[Interest] How can i dissolve/appear a picture using particles in QML?
Alan Alpert
416365416c at gmail.com
Fri Apr 26 21:27:30 CEST 2013
On Fri, Apr 26, 2013 at 11:24 AM, Mark <markg85 at gmail.com> wrote:
> On Fri, Apr 26, 2013 at 6:05 PM, Alan Alpert <416365416c at gmail.com> wrote:
>> For the image case you can use
>> http://qt-project.org/doc/qt-5.0/qtquick/qml-qtquick-particles2-maskshape.html
>> . That should be fairly simple.
>>
>> Unfortunately the arbitrary item case is not so simple.
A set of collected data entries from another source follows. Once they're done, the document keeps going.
(** Moving a point by [d] moves its distance from the centre by no more
    than the length of [d]. *)
Lemma norm_perturbed (a1 a2 a3 d1 d2 d3 D : R) :
  0 <= D → d1 * d1 + d2 * d2 + d3 * d3 <= D * D →
  sqrt ((a1 + d1) * (a1 + d1) + (a2 + d2) * (a2 + d2) + (a3 + d3) * (a3 + d3))
    <= sqrt (a1 * a1 + a2 * a2 + a3 * a3) + D.
Proof.
  intros HD Hd.
  set (B := a1 * a1 + a2 * a2 + a3 * a3).
  assert (HB : 0 <= B) by (unfold B; nra).
  pose proof (sqrt_pos B) as HsB. pose proof (sqrt_sqrt B HB) as HsB2.
  set (sB := sqrt B) in *.
  assert (Hdot : a1 * d1 + a2 * d2 + a3 * d3 <= D * sB).
  { assert (Hcs : (a1 * d1 + a2 * d2 + a3 * d3) * (a1 * d1 + a2 * d2 + a3 * d3)
                  <= B * (d1 * d1 + d2 * d2 + d3 * d3)).
    { unfold B.
      pose proof (Rle_0_sqr (a1 * d2 - a2 * d1)). pose proof (Rle_0_sqr (a1 * d3 - a3 * d1)).
      pose proof (Rle_0_sqr (a2 * d3 - a3 * d2)). unfold Rsqr in *. nra. }
    assert (Hsq : (a1 * d1 + a2 * d2 + a3 * d3) * (a1 * d1 + a2 * d2 + a3 * d3)
                  <= (D * sB) * (D * sB)) by nra.
    assert (HY : 0 <= D * sB) by nra.
    set (X := a1 * d1 + a2 * d2 + a3 * d3) in *. set (Y := D * sB) in *.
    destruct (Rle_lt_dec X Y) as [Hle | Hlt]; [exact Hle|].
    exfalso. assert (Y * Y < X * X) by nra. lra. }
  rewrite <- (sqrt_square (sB + D)) by lra.
  apply sqrt_le_1_alt.
  assert (HBe : B = a1 * a1 + a2 * a2 + a3 * a3) by reflexivity.
  clearbody sB. clearbody B. nra.
Qed.

(** What the position buffer holds for a point whose coordinates are below
    32 is less than two millionths away from the point. *)
Lemma stored_point_norm (v : Vector3) :
  Rabs (vx v) < 32 → Rabs (vy v) < 32 → Rabs (vz v) < 32 →
  Rabs (distanceTo (stored_point v) (vec3 0 0 0) - distanceTo v (vec3 0 0 0))
    <= 1 / 500000.
Proof.
  intros Hx Hy Hz.
  assert (H32 : powerRZ 2 5 = 32) by (simpl; lra).
  assert (Hq : powerRZ 2 (5 - 25) = / 1048576) by (simpl; lra).
  pose proof (fround_error (vx v) 5 ltac:(lia) ltac:(now rewrite H32)) as Ex.
  pose proof (fround_error (vy v) 5 ltac:(lia) ltac:(now rewrite H32)) as Ey.
  pose proof (fround_error (vz v) 5 ltac:(lia) ltac:(now rewrite H32)) as Ez.
  rewrite Hq in Ex, Ey, Ez.
  apply Rabs_le_inv in Ex, Ey, Ez.
  unfold distanceTo, stored_point. cbn [vx vy vz vec3].
  set (fx := Float32Array.fround (vx v)) in *. set (fy := Float32Array.fround (vy v)) in *.
  set (fz := Float32Array.fround (vz v)) in *.
  rewrite !Rminus_0_r.
  pose proof (norm_perturbed (vx v) (vy v) (vz v) (fx - vx v) (fy - vy v) (fz - vz v)
                (/ 524288) ltac:(lra) ltac:(nra)) as Hup.
  pose proof (norm_perturbed fx fy fz (vx v - fx) (vy v - fy) (vz v - fz)
                (/ 524288) ltac:(lra) ltac:(nra)) as Hdown.
  replace (vx v + (fx - vx v)) with fx in Hup by ring.
  replace (vy v + (fy - vy v)) with fy in Hup by ring.
  replace (vz v + (fz - vz v)) with fz in Hup by ring.
  replace (fx + (vx v - fx)) with (vx v) in Hdown by ring.
  replace (fy + (vy v - fy)) with (vy v) in Hdown by ring.
  replace (fz + (vz v - fz)) with (vz v) in Hdown by ring.
  apply Rabs_le. lra.
Qed.

Lemma seeded_radius_bounds src p :
  (∀ k, 0 <= src k < 1) → seeded src p → 8 <= radius p < 28.
Proof.
  intros Hsrc (k1 & k2 & k3 & k4 & k5 & Hr & _). rewrite Hr.
  specialize (Hsrc k1). lra.
Qed.

Lemma hero_construct (id : string) (w : World) (el : Element) :
  document_elements w !! id = Some el →
  supported (theme_of w) →
  ∃ s w', construct QuantumHero id w = (Ok (Built (Hero s)), w') ∧
          hero_built id w (Built s) w'.
Proof.
  intros Hel Hsup.
  destruct (hero_constructor_returns id w el Hel Hsup) as (r & w' & Hrun & Hbuilt).
  pose proof Hbuilt as (s & -> & _).
  exists s, w'. split; [|exact Hbuilt].
  unfold construct. now rewrite (fmap_ok _ _ _ _ _ Hrun).
Qed.

Lemma sixtieths_snoc n :
  sixtieths n = ((λ k, INR k / 60) <$> seq 0 n) ++ [INR n / 60].
Proof. unfold sixtieths. now rewrite seq_S, fmap_app. Qed.

End HeroFrames.

(** C7, amended: a hero scene built under the dark theme has 500
    particles, and after the frames at the clock readings 0, 1/60, ...,
    n/60 (for every n, so in particular up to 2 seconds) each particle
    keeps the radius it was built with, and the point the position buffer
    holds for it lies within 2 + 1/500000 of that radius from the centre:
    the radius [animate] computes stays within 2 of the built radius, and
    the single-precision store moves the point by less than two
    millionths. *)
Theorem hero_radius_stays_within_two (id : string) (w : World) (el : Element) :
  document_elements w !! id = Some el →
  theme_of w = "dark" →
  unit_interval_source w →
  ∃ s w', construct QuantumHero id w = (Ok (Built s), w') ∧
    length (hero_particles s) = 500 ∧
    ∀ n : nat, ∃ s_n w_n,
      frames (sixtieths n) s w' = (Ok s_n, w_n) ∧
      ∀ j p0, hero_particles s !! j = Some p0 →
        ∃ p v, hero_particles s_n !! j = Some p ∧
               QuantumHeroScene.radius p = QuantumHeroScene.radius p0 ∧
               read3 (hero_positions s_n) j = Some v ∧
               (QuantumHeroScene.radius p0 - 2 - 1 / 500000
                  <= distanceTo v (vec3 0 0 0)
                  <= QuantumHeroScene.radius p0 + 2 + 1 / 500000)%R.
Proof.
  intros Hel Hdark Hsrc.
  destruct (hero_construct id w el Hel (or_introl Hdark))
    as (s & w' & Hrun & s0 & [= <-] & _ & Hshape & _ & Hseed).
  exists (Hero s), w'. split; [exact Hrun|]. split; [apply Hshape|].
  intros n. rewrite sixtieths_snoc.
  destruct (ticks_hero_positions ((λ k, (INR k / 60)%R) <$> seq 0 n) (INR n / 60)%R s Hshape)
    as (s' & Hticks & _ & Hps).
  exists (Hero s'), (page_after_frames QuantumHero
                       (((λ k, (INR k / 60)%R) <$> seq 0 n) ++ [(INR n / 60)%R]) w').
  split; [now rewrite frames_eq, Hticks|].
  intros j p0 Hp0. simpl in Hp0. destruct (Hps j p0 Hp0) as [Hp Hv].
  eexists _, _. split; [exact Hp|]. split; [reflexivity|]. split; [exact Hv|].
  assert (Hin : p0 ∈ QuantumHeroScene.particles s) by (apply list_elem_of_lookup; eauto).
  destruct (Hseed p0 Hin) as (q & Hq & ->).
  pose proof (seeded_radius_bounds _ q Hsrc Hq) as Hrad.
  match goal with |- context [particle_position ?t ?p] =>
    pose proof (instantRadius_bounds t p) as Hb;
    pose proof (particle_point_norm t p) as Hnorm;
    pose proof (particle_point_coordinates t p) as (Hx & Hy & Hz);
    pose proof (stored_point_norm (particle_point t p)) as Hstored;
    set (r := QuantumHeroScene.instantRadius t p) in *
  end.
  cbn [QuantumHeroScene.radius after_steps QuantumHeroScene.advanceParticle] in Hb |- *.
  assert (Hr : (0 <= r)%R) by lra.
  rewrite (Rabs_pos_eq r Hr) in Hx, Hy, Hz.
  unfold particle_position.
  rewrite Hnorm in Hstored by exact Hr.
  apply Rabs_le_inv in Hstored; lra.
Qed.

Lemma hero_radius_stays_within_two_witness :
  ∃ s w', construct QuantumHero "hero-canvas" (sample_page (Some "dark") 0.5)
            = (Ok (Built s), w') ∧
          length (hero_particles s) = 500.
Proof.
  assert (Hsrc : unit_interval_source (sample_page (Some "dark") 0.5))
    by (intros k; simpl; lra).
  destruct (hero_radius_stays_within_two "hero-canvas" (sample_page (Some "dark") 0.5)
              {| offsetWidth := 800; offsetHeight := 600; canvases := [] |}
              eq_refl eq_refl Hsrc)
    as (s & w' & Hbuilt & Hcount & _).
  exists s, w'. split; [exact Hbuilt | exact Hcount].
Defined.



(* ================================================================== *)
(** * Recolouring on a theme change                                     *)
(* ================================================================== *)

Lemma draws_S w n :
  draws w (S n) = random_source w (random_pos w) :: draws (advance 1 w) n.
Proof.
  unfold draws. simpl. f_equal. rewrite <- fmap_S_seq, <- list_fmap_compose.
  apply list_fmap_ext. intros _ k _. simpl. f_equal. lia.
Qed.

(** A [forEach] whose body draws one value per element. *)
Lemma forEach_update_draws {A : Type} (body : A → nat → M A) (f : A → R → A) :
  (∀ x i w, body x i w = (Ok (f x (random_source w (random_pos w))), advance 1 w)) →
  ∀ xs i w,
    forEach_update xs i body w
      = (Ok (zip_with f xs (draws w (length xs))), advance (length xs) w).
Proof.
  intros Hbody. induction xs as [|x xs IH]; intros i w.
  - simpl. now rewrite advance_0.
  - simpl forEach_update. rewrite (bind_ok _ _ _ _ _ (Hbody x i w)).
    rewrite (bind_ok _ _ _ _ _ (IH (S i) (advance 1 w))).
    simpl length. rewrite draws_S, advance_advance.
    replace (length xs + 1)%nat with (S (length xs)) by lia. reflexivity.
Qed.

Lemma random_primary_or_secondary_dark w :
  random_primary_or_secondary (PaletteObject dark) w
    = (Ok (pick (random_source w (random_pos w))), advance 1 w).
Proof.
  unfold random_primary_or_secondary, pick.
  unfold mbind, M_bind, Host.random.
  now destruct (Rgt_dec _ _).
Qed.

Lemma recolorLine_dark_eq line i w :
  QuantumHeroScene.recolorLine_dark (PaletteObject dark) line i w
    = (Ok {| QuantumHeroScene.line_mesh :=
               recolor (pick (random_source w (random_pos w))) (Some 0.2%R)
                       (QuantumHeroScene.line_mesh line);
             QuantumHeroScene.phase := QuantumHeroScene.phase line |},
       advance 1 w).
Proof.
  unfold QuantumHeroScene.recolorLine_dark.
  now rewrite (bind_ok _ _ _ _ _ (random_primary_or_secondary_dark w)).
Qed.

Lemma recolorQubit_dark_eq qubit i w :
  QuantumProcessorScene.recolorQubit_dark (PaletteObject dark) qubit i w
    = (Ok (QuantumProcessorScene.setMeshes
             (recolor (pick (random_source w (random_pos w))) (Some 0.9%R)
                      (QuantumProcessorScene.mesh qubit))
             (recolor (primary dark) (Some 0.5%R) (QuantumProcessorScene.ring qubit))
             qubit),
       advance 1 w).
Proof.
  unfold QuantumProcessorScene.recolorQubit_dark.
  now rewrite (bind_ok _ _ _ _ _ (random_primary_or_secondary_dark w)).
Qed.

(** Under the light theme a recolouring draws nothing and returns
    [recolored_light]. *)
Lemma scene_updateColors_light (s : AnyScene) (w : World) :
  theme_of w = "light" →
  scene_updateColors s w = (Ok (recolored_light s), w).
Proof.
  intros Hl.
  destruct s as [x|x|x|x|x]; unfold scene_updateColors;
    (erewrite fmap_ok; [reflexivity|]);
    unfold QuantumHeroScene.updateColors, QuantumProcessorScene.updateColors,
      NeuralNetworkScene.updateColors, FloatingParticlesScene.updateColors,
      FeatureQuantumScene.updateColors;
    rewrite (bind_ok _ _ _ _ _ (getThemeColors_light w Hl));
    rewrite (bind_ok _ _ _ _ _ (getCurrentTheme_eq w));
    rewrite Hl; reflexivity.
Qed.

(** Under the dark theme a recolouring returns [recolored_dark] of the
    colours picked from the next random values: one value per entanglement
    line in the hero scene, one per qubit in the processor scene, none in
    the other scenes. *)
Lemma scene_updateColors_dark (s : AnyScene) (w : World) :
  theme_of w = "dark" →
  scene_updateColors s w
    = (Ok (recolored_dark (pick <$> draws w (random_colors_needed s)) s),
       advance (random_colors_needed s) w).
Proof.
  intros Hd.
  destruct s as [x|x|x|x|x]; unfold scene_updateColors;
    (erewrite fmap_ok; [reflexivity|]);
    unfold QuantumHeroScene.updateColors, QuantumProcessorScene.updateColors,
      NeuralNetworkScene.updateColors, FloatingParticlesScene.updateColors,
      FeatureQuantumScene.updateColors;
    rewrite (bind_ok _ _ _ _ _ (getThemeColors_dark w Hd));
    rewrite (bind_ok _ _ _ _ _ (getCurrentTheme_eq w));
    rewrite Hd; cbv [String.eqb Ascii.eqb Bool.eqb mbind M_bind mret M_ret prop].
  - rewrite (forEach_update_draws _
      (λ line u, {| QuantumHeroScene.line_mesh :=
                      recolor (pick u) (Some 0.2%R) (QuantumHeroScene.line_mesh line);
                    QuantumHeroScene.phase := QuantumHeroScene.phase line |})
      recolorLine_dark_eq).
    cbn [random_colors_needed recolored_dark]. rewrite zip_with_fmap_r. reflexivity.
  - rewrite (forEach_update_draws _
      (λ qubit u, QuantumProcessorScene.setMeshes
                    (recolor (pick u) (Some 0.9%R) (QuantumProcessorScene.mesh qubit))
                    (recolor (primary dark) (Some 0.5%R) (QuantumProcessorScene.ring qubit))
                    qubit)
      recolorQubit_dark_eq).
    cbn [random_colors_needed recolored_dark]. rewrite zip_with_fmap_r. reflexivity.
  - now rewrite advance_0.
  - now rewrite advance_0.
  - now rewrite advance_0.
Qed.

(** ** Recolouring touches colours and opacities only *)

Lemma bleach_recolor c op o : bleach_mesh (recolor c op o) = bleach_mesh o.
Proof. reflexivity. Qed.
I believe you
>> have to use a http://qt-project.org/doc/qt-5.0/qtquick/qml-qtquick-particles2-customparticle.html
>> , use ShaderEffectSource to get the other Item into the custom
>> particles shaders as a texture, and use that texture as a filter to
>> play only particles that end up inside that texture (or if exploding
>> from it, which end up inside the texture but play the particles
>> backwards).
>>
>> --
>> Alan Alpert
>>
>> On Fri, Apr 26, 2013 at 2:20 AM, Mark <markg85 at gmail.com> wrote:
>>> Note: I said image but i meant any Item {...} based object. With a
>>> result like for example this:
>>> http://www.youtube.com/watch?v=FB4SZCTIcuo (first few seconds) Now
>>> that is for text, but if the "effect" works on items then the content
>>> of that item shouldn't matter i suppose.
>>>
>>> On Fri, Apr 26, 2013 at 10:19 AM, Mark <markg85 at gmail.com> wrote:
>>>> Hi,
>>>>
>>>> I guess this is possible, but i don't know how. I'm searching for docs
>>>> somewhere that explain how i can dissolve an image using QML Particles
>>>> or the other way around let it appear using particles.
>>>>
>>>> How can this be done in QML?
>>>>
>>>> Regards,
>>>> Mark
>>> _______________________________________________
>>> Interest mailing list
>>> Interest at qt-project.org
>>> http://lists.qt-project.org/mailman/listinfo/interest
>
> oh wow, that's awesome! Going to play with that one. Though i really
> have no clue how to play with the reverse one (building a picture from
> particles instead of breaking it down)
Note that that second one requires writing custom shaders, so it's
going to be hard to learn if you don't know GLSL already.
An alternative is to write your own custom particle system, possibly
on the Canvas element (fairly easy for an imperative programmer to do
if targeting just a specific effect).